Wrzesnewskyj
Introduces Bill on Holodomor-Genocide
In Ottawa on June 5, 2007, Liberal MP Borys Wrzesnewskyj (Etobicoke
Centre) introduced into the House of Commons a Private Member’s Bill C-450
the Ukrainian Holodomor-Genocide Remembrance Day Act.
The purpose of the Bill is to establish the
fourth Sunday in November as a national day of remembrance for the estimated seven
to ten million Ukrainians who died a horrifying slow death from
deliberate starvation or Holodomor in Ukraine in 1932-33 in an
artificial famine. Master-minded and carried out by the Soviet regime under
Joseph Stalin, the famine genocide is an inadequately known historic tragedy.
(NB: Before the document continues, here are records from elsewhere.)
(* ===== verification/Csv.v ===== *)
(** * CSV preview

    [features/preview/csv.ts]: the table parser of the CSV viewer, and a grammar
    of CSV documents it is proved to read back exactly. *)

From Stdlib Require Import ZArith Lia Bool.
From Stdlib Require List.
From S2P Require Import Prelude JsCollections JsString.

Definition MAX_CSV_ROWS : nat := 1000.
Definition comma : jchar := 44.
Definition carriage : jchar := 13.

(** The local variables of the loop. *)
Record CsvState := {
  c_rows : list (list jstr);
  c_row : list jstr;
  c_field : jstr;
  c_inQuotes : bool;
  c_fieldQuoted : bool
}.
Definition csv_start : CsvState := {| c_rows := []; c_row := []; c_field := []; c_inQuotes := false; c_fieldQuoted := false |}.
Definition endField (st : CsvState) : CsvState := {|
  c_rows := c_rows st;
  c_row := c_row st ++ [if c_fieldQuoted st then c_field st else trim (c_field st)];
  c_field := []; c_inQuotes := c_inQuotes st; c_fieldQuoted := false |}.
Definition blank_row (row : list jstr) : bool := match row with [[]] => true | _ => false end.
Definition endRow (st : CsvState) : CsvState :=
  let s := endField st in {|
  c_rows := if blank_row (c_row s) then c_rows s else c_rows s ++ [c_row s];
  c_row := []; c_field := c_field s; c_inQuotes := c_inQuotes s; c_fieldQuoted := c_fieldQuoted s |}.
Definition add_char (c : jchar) (st : CsvState) : CsvState := {|
  c_rows := c_rows st; c_row := c_row st; c_field := c_field st ++ [c];
  c_inQuotes := c_inQuotes st; c_fieldQuoted := c_fieldQuoted st |}.
Definition open_quote (st : CsvState) : CsvState := {|
  c_rows := c_rows st; c_row := c_row st; c_field := c_field st; c_inQuotes := true; c_fieldQuoted := true |}.
Definition close_quote (st : CsvState) : CsvState := {|
  c_rows := c_rows st; c_row := c_row st; c_field := c_field st; c_inQuotes := false; c_fieldQuoted := c_fieldQuoted st |}.

(** The [for] loop; [""] inside quotes consumes two characters. *)
Fixpoint csv_loop (text : jstr) (st : CsvState) : CsvState :=
  match text with
  | [] => st
  | ch :: rest =>
      if c_inQuotes st
      then if ch =? quote
           then match rest with
                | d :: rest' => if d =? quote then csv_loop rest' (add_char quote st) else csv_loop rest (close_quote st)
                | [] => close_quote st
                end
           else csv_loop rest (add_char ch st)
      else if (ch =? quote) && negb (nonempty (c_field st)) then csv_loop rest (open_quote st)
      else if ch =? comma then csv_loop rest (endField st)
      else if ch =? newline then csv_loop rest (endRow st)
      else if negb (ch =? carriage) then csv_loop rest (add_char ch st)
      else csv_loop rest st
  end.
Definition parseCsvRows (text : jstr) : list (list jstr) :=
  let st := csv_loop text csv_start in
  c_rows (if nonempty (c_field st) || (0 <? length (c_row st))%nat then endRow st else st).

Record CsvData := { headers : list jstr; data_rows : list (list jstr); totalRows : nat }.
Definition parseCsv (text : jstr) : CsvData :=
  match parseCsvRows text with
  | [] => {| headers := []; data_rows := []; totalRows := 0 |}
  | h :: data => {| headers := h; data_rows := take MAX_CSV_ROWS data; totalRows := length data |}
  end.

(** ** A grammar of CSV documents *)

(** A field is written in quotes, or bare. *)
Inductive CsvField := Quoted (s : jstr) | Bare (s : jstr).
Definition escape (s : jstr) : jstr := mjoin ((fun c => if c =? quote then [quote; quote] else [c]) <$> s).
Definition field_text (f : CsvField) : jstr := match f with Quoted s => quote :: escape s ++ [quote] | Bare s => s end.
Definition field_value (f : CsvField) : jstr := match f with Quoted s => s | Bare s => trim s end.
(** Bare text holds no separator or line break, and does not begin with a quote. *)
Definition field_ok (f : CsvField) : Prop :=
  match f with
  | Quoted _ => True
  | Bare s => comma ∉ s /\ newline ∉ s /\ carriage ∉ s /\ head s <> Some quote
  end.
(** A line and whether it ends in CR LF. *)
Record CsvLine := { l_first : CsvField; l_more : list CsvField; l_crlf : bool }.
Definition line_fields (l : CsvLine) : list CsvField := l_first l :: l_more l.
Definition line_text (l : CsvLine) : jstr := join [comma] (field_text <$> line_fields l).
Definition terminator (l : CsvLine) : jstr := if l_crlf l then [carriage; newline] else [newline].
Definition line_ok (l : CsvLine) : Prop := Forall field_ok (line_fields l).
(** The last line may go without its terminator. *)
Record CsvDoc := { d_lines : list CsvLine; d_last : option CsvLine }.
Definition doc_text (d : CsvDoc) : jstr :=
  mjoin ((fun l => line_text l ++ terminator l) <$> d_lines d) ++ default [] (line_text <$> d_last d).
Definition doc_lines (d : CsvDoc) : list CsvLine := d_lines d ++ option_list (d_last d).
Definition doc_ok (d : CsvDoc) : Prop := Forall line_ok (doc_lines d).
(** The table: the values of every line that is not blank. *)
Definition doc_rows (d : CsvDoc) : list (list jstr) :=
  List.filter (fun r => negb (blank_row r)) ((fun l => field_value <$> line_fields l) <$> doc_lines d).

(** ** The parser reads the grammar *)

Definition st_at (rows : list (list jstr)) (row : list jstr) : CsvState :=
  {| c_rows := rows; c_row := row; c_field := []; c_inQuotes := false; c_fieldQuoted := false |}.
(** The state after a field's text: what it holds, and whether it was quoted. *)
Definition st_field (rows : list (list jstr)) (row : list jstr) (f : CsvField) : CsvState :=
  match f with
  | Quoted s => {| c_rows := rows; c_row := row; c_field := s; c_inQuotes := false; c_fieldQuoted := true |}
  | Bare s => {| c_rows := rows; c_row := row; c_field := s; c_inQuotes := false; c_fieldQuoted := false |}
  end.
Definition no_quote (rest : jstr) : Prop := head rest <> Some quote.

Lemma loop_quoted s rest rows row acc : no_quote rest ->
  csv_loop (escape s ++ quote :: rest) {| c_rows := rows; c_row := row; c_field := acc; c_inQuotes := true; c_fieldQuoted := true |}
  = csv_loop rest {| c_rows := rows; c_row := row; c_field := acc ++ s; c_inQuotes := false; c_fieldQuoted := true |}.
Proof.
  intros Hr. revert acc. induction s as [|c s IH]; intros acc.
  - simpl. rewrite app_nil_r. destruct rest as [|d r]; [done|]. destruct (d =? quote) eqn:E; [|done].
    breflect. subst d. by destruct Hr.
  - unfold escape. rewrite fmap_cons. cbn [mjoin]. fold (escape s). destruct (c =? quote) eqn:E.
    + breflect. subst c. change (csv_loop (escape s ++ quote :: rest) {| c_rows := rows; c_row := row; c_field := acc ++ [quote]; c_inQuotes := true; c_fieldQuoted := true |} = csv_loop rest {| c_rows := rows; c_row := row; c_field := acc ++ quote :: s; c_inQuotes := false; c_fieldQuoted := true |}).
      rewrite IH, <- app_assoc. done.
    + change (csv_loop (c :: escape s ++ quote :: rest) {| c_rows := rows; c_row := row; c_field := acc; c_inQuotes := true; c_fieldQuoted := true |} = csv_loop rest {| c_rows := rows; c_row := row; c_field := acc ++ c :: s; c_inQuotes := false; c_fieldQuoted := true |}).
      cbn [csv_loop c_inQuotes]. rewrite E. unfold add_char. cbn. rewrite IH, <- app_assoc. done.
Qed.
Lemma loop_bare s rest rows row acc : comma ∉ s -> newline ∉ s -> carriage ∉ s -> (acc = [] -> head s <> Some quote) ->
  csv_loop (s ++ rest) {| c_rows := rows; c_row := row; c_field := acc; c_inQuotes := false; c_fieldQuoted := false |}
  = csv_loop rest {| c_rows := rows; c_row := row; c_field := acc ++ s; c_inQuotes := false; c_fieldQuoted := false |}.
Proof.
  revert acc. induction s as [|c s IH]; intros acc Hc Hn Hr Hq; [simpl; by rewrite app_nil_r|].
  apply not_elem_of_cons in Hc as [Hc0 Hc]. apply not_elem_of_cons in Hn as [Hn0 Hn]. apply not_elem_of_cons in Hr as [Hr0 Hr].
  cbn [app csv_loop c_inQuotes c_field].
  replace ((c =? quote) && negb (nonempty acc)) with false.
  2:{ destruct (c =? quote) eqn:E; [|done]. breflect. subst c. destruct acc; [by destruct Hq | done]. }
  rewrite (proj2 (Z.eqb_neq c comma)), (proj2 (Z.eqb_neq c newline)), (proj2 (Z.eqb_neq c carriage)) by done. cbn [negb].
  unfold add_char. cbn. rewrite IH by (done || by destruct acc). by rewrite <- app_assoc.
Qed.
Lemma loop_field f rest rows row : field_ok f -> no_quote rest ->
  csv_loop (field_text f ++ rest) (st_at rows row) = csv_loop rest (st_field rows row f).
Proof.
  intros Hf Hr. destruct f as [s|s]; simpl in Hf |- *.
  - cbn. rewrite <- app_assoc. cbn [app]. unfold open_quote. cbn. by rewrite loop_quoted.
  - destruct Hf as (? & ? & ? & ?). unfold st_at. by rewrite loop_bare.
Qed.
Lemma endField_value rows row f : endField (st_field rows row f) = st_at rows (row ++ [field_value f]).
Proof. by destruct f. Qed.

(** All the fields of a line: the last one is still open. *)
Lemma loop_line f fs rest rows row : Forall field_ok (f :: fs) -> no_quote rest -> exists g,
  csv_loop (join [comma] (field_text <$> f :: fs) ++ rest) (st_at rows row) = csv_loop rest (st_field rows (row ++ (field_value <$> removelast (f :: fs))) g) /\
  last (f :: fs) = Some g.
Proof.
  revert f row. induction fs as [|g fs IH]; intros f row Hok Hr; apply Forall_cons in Hok as [Hf Hok].
  - exists f. cbn. rewrite app_nil_r. split; [|done]. by apply loop_field.
  - destruct (IH g (row ++ [field_value f]) Hok Hr) as (h & E & Hh). exists h. split; [|by rewrite last_cons_cons].
    change (join [comma] (field_text <$> f :: g :: fs)) with (field_text f ++ [comma] ++ join [comma] (field_text <$> g :: fs)).
    rewrite <- !app_assoc, loop_field; [|done|done]. cbn [app].
    assert (forall t st, c_inQuotes st = false -> csv_loop (comma :: t) st = csv_loop t (endField st)) as Hcomma.
    { intros t st Hst. cbn [csv_loop]. by rewrite Hst. }
    rewrite Hcomma by (by destruct f). rewrite endField_value, E, <- app_assoc. done.
Qed.
Lemma line_value f fs g : last (f :: fs) = Some g -> (field_value <$> removelast (f :: fs)) ++ [field_value g] = field_value <$> f :: fs.
Proof.
  intros H. apply last_Some in H as [l E]. rewrite E, List.removelast_last, fmap_app. done.
Qed.
Definition keep (rows : list (list jstr)) (r : list jstr) : list (list jstr) := if blank_row r then rows else rows ++ [r].
Lemma endRow_value rows row f : endRow (st_field rows row f) = st_at (keep rows (row ++ [field_value f])) [].
Proof. unfold endRow. by rewrite endField_value. Qed.
Lemma loop_terminated l rest rows : line_ok l ->
  csv_loop (line_text l ++ terminator l ++ rest) (st_at rows []) = csv_loop rest (st_at (keep rows (field_value <$> line_fields l)) []).
Proof.
  intros Hok. assert (no_quote (terminator l ++ rest)) as Hq by (unfold terminator, no_quote; by destruct (l_crlf l)).
  destruct (loop_line (l_first l) (l_more l) _ rows [] Hok Hq) as (g & E & Hg). unfold line_text, line_fields. rewrite E.
  rewrite <- (line_value _ _ g Hg), <- endRow_value. unfold terminator.
  assert (forall row, c_inQuotes (st_field rows row g) = false) as Hst by (by destruct g).
  destruct (l_crlf l); cbn [app csv_loop]; by rewrite !Hst.
Qed.

Lemma keep_filter rows rs :
  fold_left keep rs rows = rows ++ List.filter (fun r => negb (blank_row r)) rs.
Proof.
  revert rows. induction rs as [|r rs IH]; intros rows; simpl; [by rewrite app_nil_r|].
  rewrite IH. unfold keep. destruct (blank_row r); simpl; [done | by rewrite <- app_assoc].
Qed.
Lemma loop_lines ls rest rows : Forall line_ok ls ->
  csv_loop (mjoin ((fun l => line_text l ++ terminator l) <$> ls) ++ rest) (st_at rows []) =
  csv_loop rest (st_at (fold_left keep ((fun l => field_value <$> line_fields l) <$> ls) rows) []).
Proof.
  revert rows. induction ls as [|l ls IH]; intros rows Hok; [done|]. apply Forall_cons in Hok as [Hl Hok].
  change (csv_loop (((line_text l ++ terminator l) ++ mjoin ((fun l => line_text l ++ terminator l) <$> ls)) ++ rest) (st_at rows []) =
    csv_loop rest (st_at (fold_left keep ((fun l => field_value <$> line_fields l) <$> ls) (keep rows (field_value <$> line_fields l))) [])).
  rewrite <- !app_assoc, loop_terminated by done. by rewrite IH.
Qed.
(** The end of the text closes the last line, unless nothing of it was read. *)
Lemma loop_last l rows : line_ok l ->
  let st := csv_loop (line_text l) (st_at rows []) in
  c_rows (if nonempty (c_field st) || (0 <? length (c_row st))%nat then endRow st else st)
  = keep rows (field_value <$> line_fields l).
Proof.
  intros Hok st. destruct (loop_line (l_first l) (l_more l) [] rows [] Hok ltac:(done)) as (g & E & Hg).
  rewrite app_nil_r in E. fold (line_fields l) in E. fold (line_text l) in E. unfold st. rewrite E. cbn [csv_loop app].
  unfold line_fields. rewrite <- (line_value _ _ g Hg). set (row := field_value <$> removelast _).
  assert (c_row (st_field rows row g) = row) as -> by (by destruct g).
  destruct (nonempty (c_field (st_field rows row g)) || (0 <? length row)%nat) eqn:Ec; [by rewrite endRow_value|].
  breflect. destruct row; [|simpl in *; lia]. assert (field_value g = []) as ->; [|by destruct g].
  destruct g as [[|]|[|]]; done.
Qed.

(** A CSV document is read exactly: for every list of lines, each of one or more fields
    written in quotes (with doubled quotes, so it may hold commas, quotes and line breaks) or
    bare (then without separators and not starting with a quote), ended by LF or CR LF, the last
    line possibly unterminated, the parsed rows are the values of the fields (bare text trimmed,
    quoted text untouched) of every line that is not blank, and the preview shows the first of
    them as headers, at most 1000 of the others, and the number of all others. *)
Theorem parseCsv_reads (d : CsvDoc) : doc_ok d ->
  parseCsvRows (doc_text d) = doc_rows d /\
  headers (parseCsv (doc_text d)) = default [] (head (doc_rows d)) /\
  data_rows (parseCsv (doc_text d)) = take 1000 (tail (doc_rows d)) /\
  totalRows (parseCsv (doc_text d)) = length (tail (doc_rows d)).
Proof.
  intros Hok. assert (parseCsvRows (doc_text d) = doc_rows d) as E.
  { unfold doc_ok, doc_lines in Hok. apply Forall_app in Hok as [Hls Hlast].
    unfold parseCsvRows, doc_text, doc_rows, doc_lines. change csv_start with (st_at [] []).
    rewrite loop_lines by done. rewrite fmap_app, List.filter_app, <- keep_filter, keep_filter. cbn [app].
    destruct (d_last d) as [l|]; simpl default; simpl option_list; cbn [fmap list_fmap].
    - rewrite loop_last by (by inversion Hlast). done.
    - done. }
  split; [done|]. unfold parseCsv. rewrite E. by destruct (doc_rows d).
Qed.

Lemma parseCsv_reads_witness :
  let d := {| d_lines := [{| l_first := Bare (js " name "); l_more := [Quoted (js "a,b")]; l_crlf := true |};
                          {| l_first := Bare []; l_more := []; l_crlf := false |}];
              d_last := Some {| l_first := Quoted [newline; quote]; l_more := [Bare (js "5 in")]; l_crlf := false |} |} in
  doc_ok d /\ doc_rows d = [[js "name"; js "a,b"]; [[newline; quote]; js "5 in"]] /\ parseCsvRows (doc_text d) = doc_rows d.
Proof.
  intros d.
  assert (doc_ok d) as H.
  { unfold doc_ok, doc_lines, line_ok. simpl. repeat constructor; try done; simpl; by apply (bool_decide_unpack _). }
  split; [exact H|]. split; [vm_compute; reflexivity|]. exact (proj1 (parseCsv_reads d H)).
Defined.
Part of the Soviet strategy also involved suppressing, distorting and wiping
out all information about the famine in Ukraine. Now known as the
Holodomor-Genocide, it inflicted a deep and lasting scar on the national
psyche of Ukraine and Ukrainians. This famine was an attempt to crush the
longing for freedom and to erase all aspirations for an independent Ukrainian
state.
“Many Ukrainian-Canadians are the descendents of
survivors of the Holodomor-Genocide as well as the descendents of
refugees from the Communist atrocities of the Soviet Union. These settlers found freedom from oppression,
freedom from human degradation and freedom from personal destruction in Canada. In Canada’s wide open spaces, they
found freedom and helped to settle not only our country’s prairies, but (also)
in our urban centres they helped build a multicultural Canada. A Canada that today acknowledges
and respects the histories, at times tragic, of all her peoples. By enacting this legislation and recognizing
a day of remembrance for this horrific human tragedy, Canada will reaffirm her
core values of defending human rights and condemning all injustices committed
by humans against their fellow human beings, and will condemn the greatest of
all evils; genocide” stated Wrzesnewskyj.
Mr. Wrzesnewskyj’s Bill mirrors the unanimous
Senate resolution passed on June 19, 2003 and the resolution of
the Canadian Ethnocultural Council of June 28,
2003 on the 70th Anniversary of Ukraine's Famine/Genocide of
1932-33. The Manitoba Legislative
Assembly adopted a similar resolution on June 10,
2004. The Bill has also been endorsed by numerous ethnic
organizations, most notably the Ukrainian Canadian Congress.
Mr. Wrzesnewskyj would like to thank M.P. Inky
Mark (Dauphin-Swan River-Marquette) for seconding this Bill.